Opioids have been abused for a long period of time. Opiate use intensified in the early 1980s, when Big Pharma promoted the treatment of discomfort without acknowledging their abuse capacity. At that time, health organizations and medical facilities promoted pain control by distributing sketches of facial grimaces depicting pain scales to treat pain accordingly.

The end result was more written prescriptions. That led to the current opioid epidemic; according to the Center For Disease Control, medical facilities in the United States see approximately 1,000 patients a day for abuse of prescription opiates (such as methadone, oxycodone and hydrocodone).

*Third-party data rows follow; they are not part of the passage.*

(* ===== verification/Transport.v ===== *)
(** * Transport: fan-out of messages (package [replica], [transport.go])

    [MessageSender] sends one image to a plan of recipients.  Queue admission,
    eligibility and local delivery are the caller's callbacks over a state of
    its own.  [SendToAll_tried] is the reference definition: the recipients are
    the first [Limit] reachable ones of the plan's order, one attempt each. *)
From stdpp Require Import gmap strings list.
From Stdlib Require Import Lia.
From S2P Require Import Prelude.

Module Transport.
Section Fanout.
Context {Msg Frame St : Type}.

Record MessageSender := mkMessageSender {
  ID : Z; N : Z;
  Eligible : option (Z → bool);
  Enqueue : Z → Frame → St → option string * St;
  Local : option (Msg → St → St) }.

Record SendPlan := mkSendPlan {
  Order : option (list Z);       (* nil uses ascending process ids *)
  Limit : Z;                     (* <= 0 attempts every eligible recipient *)
  IncludeSelf : bool;
  PlanEncode : option Frame }.   (* optional immutable image *)

Definition ErrPeerID : string := "invalid peer ID".

(** Whether an attempt was made, and its error. *)
Definition deliver (s : MessageSender) (id : Z) (msg : Msg) (image : Frame) (st : St) : bool * option string * St :=
  if (id <? 0) || (N s <=? id) then (true, Some ErrPeerID, st)
  else if id =? ID s then
    match Local s with None => (false, None, st) | Some f => (true, None, f msg st) end
  else if negb (from_option (λ f, f id) true (Eligible s)) then (false, None, st)
  else let '(err, st) := Enqueue s id image st in (true, err, st).

Definition Send (s : MessageSender) (id : Z) (msg : Msg) (image : Frame) (st : St) : option string * St :=
  let '(_, err, st) := deliver s id msg image st in (err, st).

(** The loop over the order: the attempts and drops so far. *)
Fixpoint attempt_all (s : MessageSender) (plan : SendPlan) (msg : Msg) (image : Frame) (order : list Z)
    (attempts drops : Z) (st : St) : Z * St :=
  match order with
  | [] => (drops, st)
  | id :: order =>
      if (id =? ID s) && negb (IncludeSelf plan) then attempt_all s plan msg image order attempts drops st else
      let '(attempted, err, st) := deliver s id msg image st in
      if negb attempted then attempt_all s plan msg image order attempts drops st else
      let attempts := attempts + 1 in
      let drops := if err then drops + 1 else drops in
      if (0 <? Limit plan) && (Limit plan <=? attempts) then (drops, st)
      else attempt_all s plan msg image order attempts drops st
  end.

(** [frame] is [Encode(code, msg, true)]. *)
Definition SendToAll (s : MessageSender) (msg : Msg) (frame : Frame) (plan : SendPlan) (st : St) : Z * St :=
  attempt_all s plan msg (default frame (PlanEncode plan)) (default (rangeZ 0 (N s - 1)) (Order plan)) 0 0 st.

(** ** The reference: whom a plan reaches *)

(** An attempt is made: a bad id, this process if it delivers locally, an
    eligible peer. *)
Definition attempts_to (s : MessageSender) (plan : SendPlan) (id : Z) : bool :=
  negb ((id =? ID s) && negb (IncludeSelf plan)) &&
  ((id <? 0) || (N s <=? id) ||
   (if id =? ID s then bool_decide (is_Some (Local s)) else from_option (λ f, f id) true (Eligible s))).

Definition tried (s : MessageSender) (plan : SendPlan) : list Z :=
  let l := filter (λ id, attempts_to s plan id = true) (default (rangeZ 0 (N s - 1)) (Order plan)) in
  if 0 <? Limit plan then take (Z.to_nat (Limit plan)) l else l.

(** One attempt, counting a refused admission. *)
Definition attempt (s : MessageSender) (msg : Msg) (image : Frame) (a : Z * St) (id : Z) : Z * St :=
  let '(_, err, st) := deliver s id msg image a.2 in (if err then a.1 + 1 else a.1, st).

Lemma deliver_attempts s plan id msg image st :
  (id =? ID s) && negb (IncludeSelf plan) = false →
  (deliver s id msg image st).1.1 = attempts_to s plan id ∧
  (attempts_to s plan id = false → deliver s id msg image st = (false, None, st)).
Proof.
  intros Hself. unfold deliver, attempts_to. rewrite Hself. cbn.
  destruct ((id <? 0) || (N s <=? id)); [done|]. cbn. destruct (id =? ID s).
  - by destruct (Local s).
  - destruct (from_option _ _ _); cbn; [|done]. by destruct (Enqueue s id image st).
Qed.

Lemma attempt_all_spec s plan msg image order k drops st :
  0 ≤ k → (0 < Limit plan → k < Limit plan) →
  let l := filter (λ id, attempts_to s plan id = true) order in
  attempt_all s plan msg image order k drops st =
  foldl (attempt s msg image) (drops, st) (if 0 <? Limit plan then take (Z.to_nat (Limit plan - k)) l else l).
Proof.
  revert k drops st. induction order as [|id order IH]; intros k drops st Hk Hl; cbn [attempt_all].
  { cbn. destruct (0 <? Limit plan); [by rewrite take_nil|done]. }
  destruct ((id =? ID s) && negb (IncludeSelf plan)) eqn:Eself.
  { cbv zeta. rewrite filter_cons_False; [by apply IH|]. unfold attempts_to. by rewrite Eself. }
  destruct (deliver_attempts s plan id msg image st Eself) as [Ha Hskip].
  destruct (deliver s id msg image st) as [[attempted err] st'] eqn:Ed. cbn in Ha. subst attempted.
  destruct (attempts_to s plan id) eqn:Ea; cbn [negb].
  2: { specialize (Hskip eq_refl). injection Hskip as -> ->. cbv zeta. rewrite filter_cons_False by congruence. by apply IH. }
  cbv zeta. rewrite filter_cons_True by done.
  assert (attempt s msg image (drops, st) id = (if err then drops + 1 else drops, st')) as Hone by (unfold attempt; cbn; by rewrite Ed).
  destruct (0 <? Limit plan) eqn:E0; cbn [andb].
  - replace (Z.to_nat (Limit plan - k)) with (S (Z.to_nat (Limit plan - (k + 1)))) by lia. cbn [take foldl]. rewrite Hone.
    destruct (Limit plan <=? k + 1) eqn:El.
    + replace (Z.to_nat (Limit plan - (k + 1))) with 0%nat by lia. by rewrite take_0.
    + by rewrite IH by lia.
  - cbn [foldl]. by rewrite Hone, IH by lia.
Qed.

(** The fan-out makes one attempt for each id of [tried], in order, and returns
    the number of refused admissions. *)
Lemma SendToAll_tried s msg frame plan st :
  SendToAll s msg frame plan st = foldl (attempt s msg (default frame (PlanEncode plan))) (0, st) (tried s plan).
Proof.
  unfold SendToAll, tried. rewrite attempt_all_spec by lia. by rewrite Z.sub_0_r.
Qed.

Lemma tried_limit s plan : 0 < Limit plan → Z.of_nat (length (tried s plan)) ≤ Limit plan.
Proof. intros Hl. unfold tried. rewrite (proj2 (Z.ltb_lt _ _) Hl). rewrite length_take. lia. Qed.
End Fanout.
End Transport.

How much has the death rate increased? Given that 1990, more than 200,000 deaths have been attributed to an overdoses from prescription opioids-- at a rate of nearly 50 deaths daily.

Lately, awareness by physicians of the current opioid epidemic crisis has actually moved the pendulum to the opposite, resulting in less prescriptions composed for painkillers. This has led the patient to look for street heroin. Heroin usage has increased with altering of the composition of some of the prescription painkillers. Likewise, using heroin has increased with the rising expense of hard-to-get prescription painkillers. With intravenous heroin use, the rate of overdose death increased. In the last couple of years overdose death from heroin has actually jumped because of lacing heroin with fentanyl-- a surgical anesthetic opiate which is 50 times more powerful than heroin.

There are about 180 deaths daily from opioid overdose in the USA, surpassing all other reasons for mortality. This number is expected to increase even higher.

Here are some data of the opioid crisis:

Overdose is the leading cause of accidental death in USA.
In 2015: There were 52,000 deadly cases-- including 20,000 due to prescription painkiller overdose deaths and 13,000 deadly heroin overdoses.
In Read Full Article 2015: There were 21 million substance usage disorder cases. 2 million cases related to prescription drugs and 600,000 related to heroin.
From 1999-2008: The increase in deaths from prescription painkillers and sales of such tablets quadrupled. Admissions to medical facilities due to overdose increased sixfold.
In 2012: There were 259 million prescriptions written for pain reliever medications, which would cover one prescription for each American adult.
In 2014: 94% of users selected heroin over prescription medications because tablets were more expensive and more difficult to get.
Amongst heroin users, 23% develop opioid addiction.
These realities and statistics are worrisome since of the rising deaths impacting a lot of households. It ought to be a commitment and top concern for health care experts (particularly addiction professionals) to help deal with these reliant website link patients to avoid more overdoses and deaths.